*** Opening Data for review ***
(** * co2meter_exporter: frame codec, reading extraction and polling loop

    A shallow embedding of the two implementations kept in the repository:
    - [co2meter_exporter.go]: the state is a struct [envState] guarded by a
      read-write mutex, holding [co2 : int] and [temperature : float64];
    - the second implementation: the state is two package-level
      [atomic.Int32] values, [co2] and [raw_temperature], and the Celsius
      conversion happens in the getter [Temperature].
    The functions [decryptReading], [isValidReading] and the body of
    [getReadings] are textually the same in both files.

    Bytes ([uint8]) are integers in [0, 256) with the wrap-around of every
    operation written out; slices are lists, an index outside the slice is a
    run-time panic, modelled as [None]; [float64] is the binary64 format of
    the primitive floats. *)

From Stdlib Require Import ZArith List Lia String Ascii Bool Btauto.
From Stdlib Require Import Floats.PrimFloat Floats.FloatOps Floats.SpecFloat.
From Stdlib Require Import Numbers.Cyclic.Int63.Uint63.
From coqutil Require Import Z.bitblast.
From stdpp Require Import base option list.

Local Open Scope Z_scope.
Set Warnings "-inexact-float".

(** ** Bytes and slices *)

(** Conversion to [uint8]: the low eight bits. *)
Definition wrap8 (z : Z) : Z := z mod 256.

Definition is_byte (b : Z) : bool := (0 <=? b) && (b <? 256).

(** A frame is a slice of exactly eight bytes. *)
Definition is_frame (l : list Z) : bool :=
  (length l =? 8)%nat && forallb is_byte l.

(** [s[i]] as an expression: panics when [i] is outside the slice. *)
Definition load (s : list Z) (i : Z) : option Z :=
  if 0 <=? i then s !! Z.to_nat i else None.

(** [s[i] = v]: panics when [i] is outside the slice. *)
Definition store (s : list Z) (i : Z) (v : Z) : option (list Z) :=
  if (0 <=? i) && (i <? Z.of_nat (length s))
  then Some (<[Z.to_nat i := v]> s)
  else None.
*** Closing Data for review ***
*** Opening Data for review ***
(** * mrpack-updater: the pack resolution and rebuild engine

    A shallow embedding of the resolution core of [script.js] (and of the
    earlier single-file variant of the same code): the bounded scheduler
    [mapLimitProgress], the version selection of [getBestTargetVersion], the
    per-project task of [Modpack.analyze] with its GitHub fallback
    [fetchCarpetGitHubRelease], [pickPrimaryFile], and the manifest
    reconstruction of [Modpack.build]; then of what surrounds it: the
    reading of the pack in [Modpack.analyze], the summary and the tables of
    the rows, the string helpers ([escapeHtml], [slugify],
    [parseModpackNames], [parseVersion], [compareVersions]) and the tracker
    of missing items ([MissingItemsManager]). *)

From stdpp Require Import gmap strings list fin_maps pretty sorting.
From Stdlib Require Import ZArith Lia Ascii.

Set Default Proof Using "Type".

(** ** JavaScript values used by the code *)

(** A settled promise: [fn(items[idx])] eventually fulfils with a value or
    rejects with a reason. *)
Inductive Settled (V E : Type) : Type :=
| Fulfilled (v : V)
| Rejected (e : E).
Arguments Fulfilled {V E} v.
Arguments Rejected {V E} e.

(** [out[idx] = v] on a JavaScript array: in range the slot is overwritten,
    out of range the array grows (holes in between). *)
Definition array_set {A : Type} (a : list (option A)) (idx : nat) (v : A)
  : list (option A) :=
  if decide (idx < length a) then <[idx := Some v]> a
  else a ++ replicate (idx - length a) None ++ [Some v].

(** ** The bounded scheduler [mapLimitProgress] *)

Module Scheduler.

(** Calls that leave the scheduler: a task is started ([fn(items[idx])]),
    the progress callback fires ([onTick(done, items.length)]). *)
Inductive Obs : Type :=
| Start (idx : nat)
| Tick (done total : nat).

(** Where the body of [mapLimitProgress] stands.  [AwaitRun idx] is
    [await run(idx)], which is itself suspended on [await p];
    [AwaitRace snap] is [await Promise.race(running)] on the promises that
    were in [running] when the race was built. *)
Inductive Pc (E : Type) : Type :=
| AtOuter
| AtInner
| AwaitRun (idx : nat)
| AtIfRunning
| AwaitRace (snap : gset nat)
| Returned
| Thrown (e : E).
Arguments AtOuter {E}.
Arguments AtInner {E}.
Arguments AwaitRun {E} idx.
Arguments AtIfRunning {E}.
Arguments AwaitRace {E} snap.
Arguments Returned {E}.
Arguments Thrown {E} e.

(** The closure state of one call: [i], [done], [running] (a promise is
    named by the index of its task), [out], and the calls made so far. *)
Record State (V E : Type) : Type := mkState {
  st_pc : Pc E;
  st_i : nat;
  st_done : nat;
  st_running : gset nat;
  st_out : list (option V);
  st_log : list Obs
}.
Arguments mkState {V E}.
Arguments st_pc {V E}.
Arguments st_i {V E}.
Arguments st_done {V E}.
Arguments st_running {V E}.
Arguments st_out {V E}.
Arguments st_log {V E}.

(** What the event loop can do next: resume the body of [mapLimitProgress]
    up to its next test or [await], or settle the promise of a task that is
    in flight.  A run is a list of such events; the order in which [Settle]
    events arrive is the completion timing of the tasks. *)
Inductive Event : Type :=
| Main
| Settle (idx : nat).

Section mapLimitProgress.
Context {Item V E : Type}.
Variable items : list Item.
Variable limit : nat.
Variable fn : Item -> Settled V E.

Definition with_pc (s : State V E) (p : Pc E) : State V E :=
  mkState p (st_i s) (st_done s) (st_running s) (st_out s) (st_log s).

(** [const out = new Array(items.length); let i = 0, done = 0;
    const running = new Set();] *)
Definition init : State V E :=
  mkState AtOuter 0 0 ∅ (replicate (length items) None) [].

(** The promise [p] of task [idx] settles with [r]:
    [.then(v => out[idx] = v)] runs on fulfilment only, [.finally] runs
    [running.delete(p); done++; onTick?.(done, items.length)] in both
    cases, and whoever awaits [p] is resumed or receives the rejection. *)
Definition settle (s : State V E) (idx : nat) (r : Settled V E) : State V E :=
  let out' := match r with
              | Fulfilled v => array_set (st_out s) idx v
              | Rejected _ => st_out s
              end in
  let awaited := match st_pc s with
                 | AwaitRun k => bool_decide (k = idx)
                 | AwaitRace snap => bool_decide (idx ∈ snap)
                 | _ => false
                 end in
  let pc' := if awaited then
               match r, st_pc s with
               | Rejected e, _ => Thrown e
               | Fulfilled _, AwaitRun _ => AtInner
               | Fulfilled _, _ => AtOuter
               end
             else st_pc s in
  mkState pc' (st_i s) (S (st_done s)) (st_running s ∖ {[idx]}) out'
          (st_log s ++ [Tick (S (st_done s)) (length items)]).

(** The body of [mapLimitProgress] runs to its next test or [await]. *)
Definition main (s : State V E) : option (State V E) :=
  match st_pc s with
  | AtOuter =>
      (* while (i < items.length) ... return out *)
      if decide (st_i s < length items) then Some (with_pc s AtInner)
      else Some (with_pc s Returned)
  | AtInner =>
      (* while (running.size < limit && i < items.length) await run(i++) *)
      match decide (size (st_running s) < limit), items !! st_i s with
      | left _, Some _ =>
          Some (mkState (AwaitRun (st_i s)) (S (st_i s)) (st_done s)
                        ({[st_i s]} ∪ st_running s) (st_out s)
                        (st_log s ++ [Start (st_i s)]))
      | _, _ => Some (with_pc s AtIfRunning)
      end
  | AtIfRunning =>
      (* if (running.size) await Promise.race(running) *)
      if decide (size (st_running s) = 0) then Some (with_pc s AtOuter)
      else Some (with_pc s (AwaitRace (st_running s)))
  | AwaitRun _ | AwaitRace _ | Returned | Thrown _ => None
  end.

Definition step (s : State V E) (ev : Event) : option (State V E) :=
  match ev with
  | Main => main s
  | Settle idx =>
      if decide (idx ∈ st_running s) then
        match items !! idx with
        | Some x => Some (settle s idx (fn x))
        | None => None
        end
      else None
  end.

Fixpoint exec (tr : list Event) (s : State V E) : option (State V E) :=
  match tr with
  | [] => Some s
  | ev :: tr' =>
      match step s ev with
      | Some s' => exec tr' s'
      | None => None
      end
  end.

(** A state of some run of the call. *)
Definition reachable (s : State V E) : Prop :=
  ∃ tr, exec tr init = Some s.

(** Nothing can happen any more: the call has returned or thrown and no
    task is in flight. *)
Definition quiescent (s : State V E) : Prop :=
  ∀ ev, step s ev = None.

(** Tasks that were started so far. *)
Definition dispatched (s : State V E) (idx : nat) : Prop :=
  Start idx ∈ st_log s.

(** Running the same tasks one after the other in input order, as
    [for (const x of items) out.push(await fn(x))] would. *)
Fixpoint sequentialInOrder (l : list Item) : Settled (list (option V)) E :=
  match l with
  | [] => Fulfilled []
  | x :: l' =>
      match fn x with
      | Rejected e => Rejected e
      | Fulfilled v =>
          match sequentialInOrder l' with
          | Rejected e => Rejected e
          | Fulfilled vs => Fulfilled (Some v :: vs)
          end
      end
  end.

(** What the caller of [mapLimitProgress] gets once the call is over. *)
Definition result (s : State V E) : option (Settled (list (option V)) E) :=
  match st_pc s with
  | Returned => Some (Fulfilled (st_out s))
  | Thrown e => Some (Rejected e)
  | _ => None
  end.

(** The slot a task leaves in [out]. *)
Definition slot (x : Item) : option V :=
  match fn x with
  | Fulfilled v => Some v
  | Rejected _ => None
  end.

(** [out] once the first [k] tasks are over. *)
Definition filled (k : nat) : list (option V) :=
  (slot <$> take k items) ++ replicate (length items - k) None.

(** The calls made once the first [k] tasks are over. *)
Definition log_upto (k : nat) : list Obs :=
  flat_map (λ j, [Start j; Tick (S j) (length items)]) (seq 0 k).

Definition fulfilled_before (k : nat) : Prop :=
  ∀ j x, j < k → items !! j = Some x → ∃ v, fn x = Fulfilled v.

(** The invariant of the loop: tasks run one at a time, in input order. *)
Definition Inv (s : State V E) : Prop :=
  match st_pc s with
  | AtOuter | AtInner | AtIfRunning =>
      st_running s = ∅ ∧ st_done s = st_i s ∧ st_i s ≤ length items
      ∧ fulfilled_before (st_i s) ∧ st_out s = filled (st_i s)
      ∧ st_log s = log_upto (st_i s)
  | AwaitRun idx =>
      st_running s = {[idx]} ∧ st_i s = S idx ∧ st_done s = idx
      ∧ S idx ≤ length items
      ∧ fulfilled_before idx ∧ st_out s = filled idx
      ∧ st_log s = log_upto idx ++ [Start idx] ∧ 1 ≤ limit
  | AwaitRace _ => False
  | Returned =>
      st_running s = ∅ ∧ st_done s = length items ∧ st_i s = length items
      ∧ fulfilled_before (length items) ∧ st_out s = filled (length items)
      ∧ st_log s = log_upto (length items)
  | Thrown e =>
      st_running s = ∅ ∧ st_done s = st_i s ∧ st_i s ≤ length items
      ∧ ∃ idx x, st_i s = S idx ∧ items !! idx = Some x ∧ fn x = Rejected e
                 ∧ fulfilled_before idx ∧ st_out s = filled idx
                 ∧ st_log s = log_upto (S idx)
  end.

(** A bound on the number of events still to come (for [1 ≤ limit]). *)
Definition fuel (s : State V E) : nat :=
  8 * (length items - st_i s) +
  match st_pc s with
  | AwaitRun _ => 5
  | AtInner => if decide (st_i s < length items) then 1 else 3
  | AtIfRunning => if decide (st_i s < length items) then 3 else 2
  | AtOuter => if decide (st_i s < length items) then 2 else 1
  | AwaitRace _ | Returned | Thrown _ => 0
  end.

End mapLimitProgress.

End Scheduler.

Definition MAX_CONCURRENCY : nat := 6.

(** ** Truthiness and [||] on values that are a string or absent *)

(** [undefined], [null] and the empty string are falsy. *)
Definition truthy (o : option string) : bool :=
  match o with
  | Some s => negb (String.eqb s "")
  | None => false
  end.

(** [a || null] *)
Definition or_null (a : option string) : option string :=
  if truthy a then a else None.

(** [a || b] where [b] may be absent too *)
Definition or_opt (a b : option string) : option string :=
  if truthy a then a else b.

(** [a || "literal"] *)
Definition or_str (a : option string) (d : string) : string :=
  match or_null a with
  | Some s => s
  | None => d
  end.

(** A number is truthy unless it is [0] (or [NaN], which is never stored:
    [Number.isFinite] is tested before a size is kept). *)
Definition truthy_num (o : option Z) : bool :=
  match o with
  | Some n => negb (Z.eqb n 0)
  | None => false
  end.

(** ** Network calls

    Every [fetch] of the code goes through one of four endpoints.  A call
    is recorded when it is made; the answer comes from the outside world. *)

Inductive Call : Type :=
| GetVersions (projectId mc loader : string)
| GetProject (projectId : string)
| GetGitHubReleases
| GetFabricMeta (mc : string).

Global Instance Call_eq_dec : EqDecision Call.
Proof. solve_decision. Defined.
*** Closing Data for review ***
*** Opening Data for review ***
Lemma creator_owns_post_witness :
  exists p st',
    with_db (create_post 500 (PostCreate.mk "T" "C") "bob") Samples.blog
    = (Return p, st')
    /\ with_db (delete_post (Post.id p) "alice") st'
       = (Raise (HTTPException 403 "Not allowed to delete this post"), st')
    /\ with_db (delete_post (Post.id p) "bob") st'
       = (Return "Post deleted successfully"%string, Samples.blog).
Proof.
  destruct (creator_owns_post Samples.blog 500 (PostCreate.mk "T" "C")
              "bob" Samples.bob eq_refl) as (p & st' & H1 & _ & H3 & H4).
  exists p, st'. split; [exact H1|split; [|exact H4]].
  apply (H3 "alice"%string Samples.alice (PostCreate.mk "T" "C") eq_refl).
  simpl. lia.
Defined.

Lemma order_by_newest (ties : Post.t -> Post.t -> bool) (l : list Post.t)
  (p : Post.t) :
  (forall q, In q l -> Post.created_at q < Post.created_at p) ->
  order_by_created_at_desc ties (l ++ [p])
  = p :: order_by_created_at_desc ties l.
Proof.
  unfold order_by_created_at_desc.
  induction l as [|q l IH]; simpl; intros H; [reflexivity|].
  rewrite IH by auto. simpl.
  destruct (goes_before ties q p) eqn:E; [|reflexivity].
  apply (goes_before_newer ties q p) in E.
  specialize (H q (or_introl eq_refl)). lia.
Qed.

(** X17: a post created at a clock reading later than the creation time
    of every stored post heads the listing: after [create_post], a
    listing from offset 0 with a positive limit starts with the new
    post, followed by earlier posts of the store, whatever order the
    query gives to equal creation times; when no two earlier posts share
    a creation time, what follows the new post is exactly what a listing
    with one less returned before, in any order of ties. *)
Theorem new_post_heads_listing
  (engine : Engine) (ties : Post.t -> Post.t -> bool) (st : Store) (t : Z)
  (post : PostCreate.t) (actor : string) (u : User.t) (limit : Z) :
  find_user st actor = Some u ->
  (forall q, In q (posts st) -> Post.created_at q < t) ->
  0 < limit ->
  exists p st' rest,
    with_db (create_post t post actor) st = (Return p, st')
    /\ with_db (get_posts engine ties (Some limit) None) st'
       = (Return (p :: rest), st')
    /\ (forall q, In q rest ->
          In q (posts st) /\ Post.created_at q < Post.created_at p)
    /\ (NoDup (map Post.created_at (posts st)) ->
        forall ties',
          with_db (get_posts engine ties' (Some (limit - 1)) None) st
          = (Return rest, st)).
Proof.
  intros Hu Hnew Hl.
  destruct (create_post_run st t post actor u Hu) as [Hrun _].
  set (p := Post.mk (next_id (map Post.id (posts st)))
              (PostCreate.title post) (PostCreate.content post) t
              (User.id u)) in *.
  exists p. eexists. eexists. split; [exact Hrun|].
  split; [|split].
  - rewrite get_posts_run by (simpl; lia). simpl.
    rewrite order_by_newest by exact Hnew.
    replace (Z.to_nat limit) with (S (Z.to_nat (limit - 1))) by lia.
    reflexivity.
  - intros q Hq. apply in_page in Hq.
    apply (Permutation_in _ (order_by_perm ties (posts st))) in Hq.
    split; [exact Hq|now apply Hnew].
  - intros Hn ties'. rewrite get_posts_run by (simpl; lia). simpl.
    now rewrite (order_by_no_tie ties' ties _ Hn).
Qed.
*** Closing Data for review ***
-- Assignment --
Return, unchanged, the run of lines above that opens with the line containing "(** * co2meter_exporter: frame" and closes with the line containing "Definition wrap8 (z : Z) : Z := z mod 256.". Include both.

-- Expected answer --
(** * co2meter_exporter: frame codec, reading extraction and polling loop

    A shallow embedding of the two implementations kept in the repository:
    - [co2meter_exporter.go]: the state is a struct [envState] guarded by a
      read-write mutex, holding [co2 : int] and [temperature : float64];
    - the second implementation: the state is two package-level
      [atomic.Int32] values, [co2] and [raw_temperature], and the Celsius
      conversion happens in the getter [Temperature].
    The functions [decryptReading], [isValidReading] and the body of
    [getReadings] are textually the same in both files.

    Bytes ([uint8]) are integers in [0, 256) with the wrap-around of every
    operation written out; slices are lists, an index outside the slice is a
    run-time panic, modelled as [None]; [float64] is the binary64 format of
    the primitive floats. *)

From Stdlib Require Import ZArith List Lia String Ascii Bool Btauto.
From Stdlib Require Import Floats.PrimFloat Floats.FloatOps Floats.SpecFloat.
From Stdlib Require Import Numbers.Cyclic.Int63.Uint63.
From coqutil Require Import Z.bitblast.
From stdpp Require Import base option list.

Local Open Scope Z_scope.
Set Warnings "-inexact-float".

(** ** Bytes and slices *)

(** Conversion to [uint8]: the low eight bits. *)
Definition wrap8 (z : Z) : Z := z mod 256.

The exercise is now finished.